> Instructions for the task
Every line below that holds the string "rewrite" should be copied out.
==================================================
Definition absolute (total rowset offset : Z) : Target :=
  let magnitude := Z.abs offset in
  if offset =? 0 then target BeforeStart 0 false
  else if 0 <? offset then
    if total <? magnitude then target AfterEnd 0 false else target OnRowset (magnitude - 1) false
  else if magnitude <=? total then target OnRowset (total - magnitude) false
  else if (magnitude <=? rowset) && negb (total =? 0) then target OnRowset 0 true
  else target BeforeStart 0 false.

(** A static cursor; [rowset] is the size now asked for, [last] the size of the
    previous fetch. *)
Definition static_target (total rowset last current : Z) (at_ : StaticPosition) (o : Orientation)
    (offset bookmark_row : Z) : Target :=
  let prior := if current =? 0 then 0 else current - 1 in
  let magnitude := Z.abs offset in
  let stay := target at_ 0 false in
  let t :=
    match o with
    | BOOKMARK =>
        if offset <? 0 then
          if bookmark_row <? magnitude then target BeforeStart 0 false
          else target OnRowset (bookmark_row - magnitude) false
        else if total - bookmark_row <=? magnitude then target AfterEnd 0 false
        else target OnRowset (bookmark_row + magnitude) false
    | FIRST => target OnRowset 0 false
    | LAST => target OnRowset (if rowset <? total then total - rowset else 0) false
    | ABSOLUTE => absolute total rowset offset
    | RELATIVE =>
        if (bool_decide (at_ = BeforeStart) && (0 <? offset)) || (bool_decide (at_ = AfterEnd) && (offset <? 0))
        then absolute total rowset offset
        else if bool_decide (at_ = OnRowset) then
          if 0 <=? offset then
            if (total <=? prior) || (total - prior <=? magnitude) then target AfterEnd 0 false
            else target OnRowset (prior + magnitude) false
          else if magnitude <=? prior then target OnRowset (prior - magnitude) false
          else if negb (prior =? 0) && (magnitude <=? rowset) then target OnRowset 0 true
          else target BeforeStart 0 false
        else stay
    | PRIOR =>
        match at_ with
        | AfterEnd => target OnRowset (if rowset <=? total then total - rowset else 0)
                        ((total <? rowset) && negb (total =? 0))
        | OnRowset =>
            if prior =? 0 then target BeforeStart 0 false
            else if prior <? rowset then target OnRowset 0 true
            else target OnRowset (prior - rowset) false
        | BeforeStart => stay
        end
    | NEXT =>
        match at_ with
        | BeforeStart => target OnRowset 0 false
        | OnRowset =>
            if (total <=? prior) || (total - prior <=? last) then target AfterEnd 0 false
            else target OnRowset (prior + last) false
        | AfterEnd => stay
        end
    end in
  if bool_decide (t_position t = OnRowset) && (total =? 0) then target AfterEnd (t_start t) (t_overlap t) else t.

(** A forward-only cursor: [None] when its rows are exhausted. *)
Definition forward_start (total rowset last current : Z) (exhausted : bool) : option Z :=
  if exhausted then None
  else if current =? 0 then Some 0
  else
    let prior := current - 1 in
    if (total <=? prior) || (total - prior <=? last) || (2 ^ 64 - 1 - prior <? rowset) then None
    else Some (prior + rowset).

(** ** Address spans *)

Definition address_max : Z := 2 ^ 64 - 1.
Definition sqllen_bytes : Z := 8.

Definition span_fits (address count stride : Z) : bool :=
  if (address =? 0) || (count =? 0) || (stride =? 0) then true
  else count <=? (address_max - address) / stride.

Definition row_span_fits (rowset row_stride address extent : Z) : bool :=
  if (address =? 0) || (rowset =? 0) then true
  else if address_max - address <? extent then false
  else rowset - 1 <=? (address_max - address - extent) / row_stride.

(** How a fetch lays its rows out: [row_stride] is 0 for column-wise arrays. *)
Record Layout := { rowset_size : Z; row_stride : Z; binding_offset : Z }.

Definition field_span_fits (l : Layout) (address extent : Z) : bool :=
  if address =? 0 then true
  else if address_max - address <? binding_offset l then false
  else
    let shifted := address + binding_offset l in
    if row_stride l =? 0 then span_fits shifted (rowset_size l) extent
    else row_span_fits (rowset_size l) (row_stride l) shifted extent.

(** The address of a field in a row of the rowset; a null field stays null. *)
Definition field_address (l : Layout) (slot base column_stride : Z) : Z :=
  if base =? 0 then 0
  else to_size_t (base + binding_offset l + slot * (if row_stride l =? 0 then column_stride else row_stride l)).

Definition bound (f : Field) : bool := negb (f_data f =? 0) || negb (f_indicator f =? 0) || negb (f_length f =? 0).

Definition effective_type (sql_type c_type : Z) : Z := if c_type =? SQL_C_DEFAULT then default_c_type sql_type else c_type.

(** The bookmark record, when it is bound: why the fetch is refused. *)
Definition check_bookmark_record (c : Cursor) (l : Layout) (f : Field) : option (bytes * bytes) :=
  if negb (bound f) then None
  else if negb (use_bookmarks c) then Some (str "07009", str "Bookmarks are disabled")
  else
    let span extent :=
      if field_span_fits l (f_data f) extent && field_span_fits l (f_indicator f) sqllen_bytes &&
         field_span_fits l (f_length f) sqllen_bytes
      then None else Some (str "HY024", str "Bookmark output address span is out of range") in
    if use_fixed_bookmarks c then
      if negb (is_supported_fixed_bookmark_c_type (f_type f))
      then Some (str "07006", str "Invalid bookmark binding type")
      else span (fixed_bookmark_c_type_width (f_type f) (f_octet_length f))
    else if negb (f_type f =? SQL_C_VARBOOKMARK) then Some (str "07006", str "Invalid bookmark binding type")
    else if negb (f_data f =? 0) && negb (f_octet_length f =? bookmark_bytes)
    then Some (str "HY090", str "Bookmark binding requires the complete maximum length")
    else span bookmark_bytes.

Definition check_column (l : Layout) (f : Field) (column : ColumnInfo) : bool :=
  if negb (bound f) then true
  else
    let type := effective_type (sql_type column) (f_type f) in
    if negb (is_conversion_supported (sql_type column) (canonical_c_type type)) then true
    else
      match (if f_data f =? 0 then Some 0 else bound_column_stride type (f_octet_length f)) with
      | None => false
      | Some stride =>
          field_span_fits l (f_data f) stride && field_span_fits l (f_indicator f) sqllen_bytes &&
          field_span_fits l (f_length f) sqllen_bytes
      end.

Fixpoint check_columns (l : Layout) (fs : list Field) (columns : list ColumnInfo) : bool :=
  match fs, columns with
  | f :: fs, column :: columns => check_column l f column && check_columns l fs columns
  | _, _ => true
  end.

(** ** A bound row *)

Section Fetch.
Context (w : wide) (lib : FloatLibrary) (local : option (Z * Z * Z)).

Definition stored_size (o : stored) : Z :=
  match o with
  | Integer T _ => int_width T
  | Floating f _ => width f
  | Bit _ => 1
  | Numeric _ => 19
  | Date _ _ _ | Time _ _ _ => 6
  | Timestamp _ _ _ _ _ _ _ => 16
  | Chars s | Raw s => size s
  | WideChars s => wchar_size w * size s
  end.

Definition item_size (i : Item) : Z :=
  match i with
  | Object o => stored_size o
  | Length _ | Count _ => 8
  | RowStatus _ => 2
  | Token t => size t
  | Ordinal width _ => width
  end.

(** A value in a buffer of the application: a SQLSTATE of the fetch itself, or
    what the conversion left. *)
Definition convert_cell (source target_type : Z) (column : option ColumnInfo) (f : Field) (value : bytes)
  : bytes * bytes + Converted :=
  let source_precision := default 0 (column_size <$> column) in
  let source_scale := default 0 (decimal_digits <$> column) in
  if negb (f_data f =? 0) && invalid_character_numeric_result source target_type value
  then inr (failed ConversionIssue.InvalidCharacterValue)
  else if negb (f_data f =? 0) && nonfinite_numeric_result source target_type value
  then inr (failed ConversionIssue.NumericValueOutOfRange)
  else if f_data f =? 0
  then inr (indicator_only_result_length w lib local source target_type value (f_precision f) (f_scale f)
              source_precision source_scale)
  else
    let character := one_of target_type [SQL_C_CHAR; SQL_C_WCHAR] in
    let binary_as_text := is_binary_sql_type source && character in
    let bit_as_text := (source =? SQL_BIT) && bit_uses_decimal_representation target_type in
    match (if binary_as_text then Some (encode_pairs value)
           else if bit_as_text then bit_result_as_text value else Some value) with
    | None => inl (str "22018", str "Invalid normalized boolean result")
    | Some text =>
        if negb (value_preserving_character_buffer_fits w source target_type text (f_octet_length f) 0)
        then inl (str "22003", str "Result value does not fit in the character buffer")
        else
          let unit := unit_size w target_type in
          if bit_as_text && character && (f_octet_length f <? 2 * unit)
          then inl (str "22003", str "Bit character result does not fit in the application buffer")
          else
            let units := f_octet_length f / unit in
            let len :=
              if binary_as_text && (0 <? f_octet_length f) && (1 <? units) && (units - 1 <? size text) &&
                 negb ((units - 1) mod 2 =? 0)
              then (units - 1) * unit else f_octet_length f in
            inr (if time_uses_timestamp_projection source target_type
                 then convert_time_result_to_timestamp w lib local value false
                 else if (source =? SQL_BIT) && (target_type =? SQL_C_BINARY)
                 then convert_bit_result_to_binary value len
                 else match fixed_binary_result_c_type source with
                      | Some c_type =>
                          if target_type =? SQL_C_BINARY
                          then convert_fixed_result_to_binary w lib local c_type value false len source_precision source_scale
                          else convert_data w lib local text target_type false len (f_precision f) (f_scale f)
                      | None =>
                          if is_character_sql_type source && (target_type =? SQL_C_BINARY)
                          then convert_character_result_to_binary value len
                          else convert_data w lib local text target_type false len (f_precision f) (f_scale f)
                      end)
    end.
Lemma convert_data_measured value c len p sc n : canonical_c_type c = c -> fixed_c_type c = true ->
  bound_column_stride c 0 = Some n -> measured_as n (convert_data w lib local value c false len p sc).
Proof.
  intros Hc Hf Hn. assert (one_of c fixed_codes = true) as Hin.
  { unfold fixed_c_type in Hf. apply negb_true_iff in Hf. unfold bound_column_stride in Hn. rewrite Hc, Hf in Hn. cbv zeta in Hn.
    unfold one_of, fixed_codes in *. cbn [existsb] in *.
    repeat match goal with |- context [c =? ?x] => destruct (c =? x) eqn:?; cbn [orb] in *; [done|] end. done. }
  pose proof (fun T => measured_integral T value) as H1. pose proof (measured_floating value) as H3.
  unfold one_of, fixed_codes in Hin. cbn [existsb] in Hin. rewrite !orb_true_iff, !Z.eqb_eq in Hin.
  repeat (destruct Hin as [->|Hin]; [injection Hn as <-;
    first [exact (H1 SQLSCHAR)|exact (H1 SQLCHAR)|exact (H1 SQLSMALLINT)|exact (H1 SQLUSMALLINT)|exact (H1 SQLINTEGER)
          |exact (H1 SQLUINTEGER)|exact (H1 SQLBIGINT)|exact (H1 SQLUBIGINT)|exact (measured_boolean value)
          |exact (H3 binary32)|exact (H3 binary64)|exact (measured_numeric value p sc)|exact (measured_date value)
          |exact (measured_time value)|exact (measured_timestamp value)]|]). done.
Qed.

Lemma stride_fixed c len : canonical_c_type c = c -> fixed_c_type c = true -> bound_column_stride c len = bound_column_stride c 0.
Proof. intros Hc Hf. unfold bound_column_stride. apply negb_true_iff in Hf. by rewrite Hc, Hf. Qed.
Definition append_data (data n : Z) (v : Value) : Value :=
  {| deferred := deferred v; supplied := true; null := null v; token := token v; c_type := c_type v;
     v_bytes := if c_type v =? SQL_C_WCHAR then v_bytes v else v_bytes v ++ load_units data 1 n;
     v_wide := if c_type v =? SQL_C_WCHAR then v_wide v ++ load_units data (wchar_size w) (n / wchar_size w) else v_wide v |}.

Definition set_null (v : Value) : Value :=
  {| deferred := deferred v; supplied := true; null := true; token := token v; c_type := c_type v;
     v_bytes := v_bytes v; v_wide := v_wide v |}.

Definition with_piece (v : Value) (n : Z) (i : PendingInput) : PendingInput :=
  {| pieces := <[ordinal i := v]> (pieces i); values := values i; array_slots := array_slots i;
     parameter_width := parameter_width i; array_size := array_size i; status := status i; processed := processed i;
     ordinal := ordinal i; converted_bytes := converted_bytes i; raw_bytes := raw_bytes i + n; requested := requested i;
     in_call := in_call i; collecting := collecting i |}.

Definition put_data (h1 h2 : Health) (c1 c2 c3 : bool) (data len : Z) (s : Statement) : Answer :=
  match pending_input_ s with
  | Some i =>
      if negb (requested i) then answer RET_ERROR s (Some (str "HY010")) []
      else
        match pending_call_ready h1 c1 i s with
        | inr a => a
        | inl s =>
            let i := set_calling true i in
            match pieces i !! ordinal i with
            | None => answer RET_ERROR s None []      (* no requested piece is out of range *)
            | Some v =>
                let is_null := len =? SQL_NULL_DATA in
                if (is_null && supplied v) || (null v && negb is_null) || (null v && supplied v)
                then fail (str "HY020") i s
                else
                  match (if is_null then inl (with_piece (set_null v) 0 i)
                         else match supplied_bytes data len v i with
                              | inl n => inl (with_piece (append_data data n v) n i)
                              | inr state => inr state
                              end) with
                  | inr state => fail state i s
                  | inl i =>
                      let s := with_input (Some i) s in
                      match pending_call_ready h2 c2 i s with
                      | inr a => a
                      | inl s =>
                          let s := raced c3 s in
                          if locally_claimed (ledger s) then fail (str "HY008") (set_calling true i) s
                          else answer RET_SUCCESS (with_input (Some (set_calling false i)) s) None []
                      end
                  end
            end
        end
  | None => answer RET_ERROR s (Some (str "HY010")) []
  end.
End Memory.

(** ** SQLParamData *)

Section ParamData.

(** [materialize_parameter_set] of one complete value: the parameter and the
    bytes counted so far, or an error of its own. *)
Context (convert : nat -> Value -> Z -> option (Param * Z)).

Definition clear_data (v : Value) : Value :=
  {| deferred := deferred v; supplied := supplied v; null := null v; token := token v; c_type := c_type v; v_bytes := []; v_wide := [] |}.

Definition with_totals (converted raw : Z) (i : PendingInput) : PendingInput :=
  {| pieces := pieces i; values := values i; array_slots := array_slots i; parameter_width := parameter_width i;
     array_size := array_size i; status := status i; processed := processed i; ordinal := ordinal i;
     converted_bytes := converted; raw_bytes := raw; requested := requested i; in_call := in_call i; collecting := collecting i |}.

Definition store_value (v : Value) (p : Param) (i : PendingInput) : PendingInput :=
  {| pieces := <[ordinal i := clear_data v]> (pieces i); values := <[ordinal i := p]> (values i); array_slots := array_slots i;
     parameter_width := parameter_width i; array_size := array_size i; status := status i; processed := processed i;
     ordinal := S (ordinal i); converted_bytes := converted_bytes i; raw_bytes := raw_bytes i; requested := requested i;
     in_call := in_call i; collecting := collecting i |}.

(** The value that is complete: converted and stored, or the error. *)
Definition convert_requested (v : Value) (i : PendingInput) : PendingInput + option bytes :=
  let raw := used v in
  let array := negb (array_size i =? 0) in
  let left_ := raw_bytes i - raw in
  let budget := converted_bytes i + (if array then raw_bytes i else 0) in
  match convert (ordinal i) v budget with
  | None => inr None
  | Some (p, counted) =>
      let converted := if array then counted - raw_bytes i else counted in
      if max_parameter_total_bytes limits - converted <? left_ then inr (Some (str "HY000"))
      else inl (store_value v p (with_totals converted left_ i))
  end.

Definition at_ordinal (n : nat) (i : PendingInput) : PendingInput :=
  {| pieces := pieces i; values := values i; array_slots := array_slots i; parameter_width := parameter_width i;
     array_size := array_size i; status := status i; processed := processed i; ordinal := n;
     converted_bytes := converted_bytes i; raw_bytes := raw_bytes i; requested := requested i; in_call := in_call i;
     collecting := collecting i |}.

(** The first deferred value from [n] on, or the end. *)
Fixpoint next_deferred (vs : list Value) (n : nat) : nat :=
  match vs with
  | v :: vs => if deferred v then n else next_deferred vs (S n)
  | [] => n
  end.

Definition request (i : PendingInput) : PendingInput :=
  {| pieces := pieces i; values := values i; array_slots := array_slots i; parameter_width := parameter_width i;
     array_size := array_size i; status := status i; processed := processed i; ordinal := ordinal i;
     converted_bytes := converted_bytes i; raw_bytes := raw_bytes i; requested := true; in_call := false;
     collecting := collecting i |}.

Definition executing (i : PendingInput) : PendingInput :=
  {| pieces := pieces i; values := values i; array_slots := array_slots i; parameter_width := parameter_width i;
     array_size := array_size i; status := status i; processed := processed i; ordinal := ordinal i;
     converted_bytes := converted_bytes i; raw_bytes := raw_bytes i; requested := requested i; in_call := in_call i;
     collecting := false |}.

(** The values of the sets, by their slots. *)
Definition array_sets (i : PendingInput) : list (nat * list Param) :=
  imap (fun compact slot => (slot, take (parameter_width i) (drop (compact * parameter_width i) (values i)))) (array_slots i).

(** The server's part: for an array the finalizer may refuse the plan. *)
Record Reply := { finalized : bool; reply : RETCODE }.

(** The ledger when the execution begins: [before_transaction], and for an array
    the same with server cancellation off. *)
Definition begin_execution (array : bool) (l : CancellationLedger) : CancellationLedger :=
  {| active := active l; available := if array then false else available l; preparing := false;
     locally_claimed := locally_claimed l; local_need_data := if array then false else local_need_data l |}.

(** All values are there: the execution. *)
Definition execute_input (c3 : bool) (r : Reply) (i : PendingInput) (s : Statement) : Answer :=
  let s := raced c3 s in
  if negb (array_size i =? 0) then
    if locally_claimed (ledger s) then fail (str "HY008") i s
    else
      let s := with_input (Some (executing i)) (with_ledger (begin_execution true (ledger s)) s) in
      if negb (finalized r)
      then answer RET_ERROR (abandon_pending_input s) None (complete_parameter_set RET_ERROR i)
      else answer (reply r) (abandon_pending_input (record_sent (Sets (array_sets i)) s)) None []
  else
    let s := with_input (Some (executing i)) (with_ledger (begin_execution false (ledger s)) s) in
    if locally_claimed (ledger s)
    then answer RET_ERROR (abandon_pending_input s) (Some (str "HY008")) (complete_parameter_set RET_ERROR i)
    else answer (reply r) (abandon_pending_input (record_sent (OneSet (values i)) s)) None
           (complete_parameter_set (reply r) i).

Definition param_data (h1 h2 : Health) (c1 c2 c3 : bool) (token_at : Z) (r : Reply) (s : Statement) : Answer :=
  match pending_input_ s with
  | None => answer RET_ERROR s (Some (str "HY010")) []
  | Some i =>
      match pending_call_ready h1 c1 i s with
      | inr a => a
      | inl s =>
          let i := set_calling true i in
          if token_at =? 0 then fail (str "HY009") i s
          else if address_max - token_at <? 8 then fail (str "HY024") i s
          else
            let current := if requested i then pieces i !! ordinal i else None in
            if match current with Some v => negb (supplied v) | None => false end
            then answer RET_ERROR (with_input (Some (set_calling false i)) s) (Some (str "HY010")) []
            else
              match (match current with Some v => convert_requested v i | None => inl i end) with
              | inr None => answer RET_ERROR (abandon_pending_input s) None (complete_parameter_set RET_ERROR i)
              | inr (Some state) => fail state i s
              | inl i =>
                  let i := at_ordinal (next_deferred (drop (ordinal i) (pieces i)) (ordinal i)) i in
                  match pending_call_ready h2 c2 i (with_input (Some i) s) with
                  | inr a => a
                  | inl s =>
                      match pieces i !! ordinal i with
                      | Some v =>
                          let s := raced c3 s in
                          if locally_claimed (ledger s) then fail (str "HY008") i s
                          else answer RET_NEED_DATA (with_input (Some (request i)) s) None
                                 ((token_at, TokenOut (token v)) ::
                                  (if negb (array_size i =? 0)
                                   then out (processed i)
                                          (Processed (Z.of_nat (default 0%nat (array_slots i !! (ordinal i / parameter_width i)%nat)) + 1))
                                   else []))
                      | None => execute_input c3 r i s
                      end
                  end
              end
      end
  end.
==================================================
> Reply
  { unfold fixed_c_type in Hf. apply negb_true_iff in Hf. unfold bound_column_stride in Hn. rewrite Hc, Hf in Hn. cbv zeta in Hn.
  unfold one_of, fixed_codes in Hin. cbn [existsb] in Hin. rewrite !orb_true_iff, !Z.eqb_eq in Hin.
Proof. intros Hc Hf. unfold bound_column_stride. apply negb_true_iff in Hf. by rewrite Hc, Hf. Qed.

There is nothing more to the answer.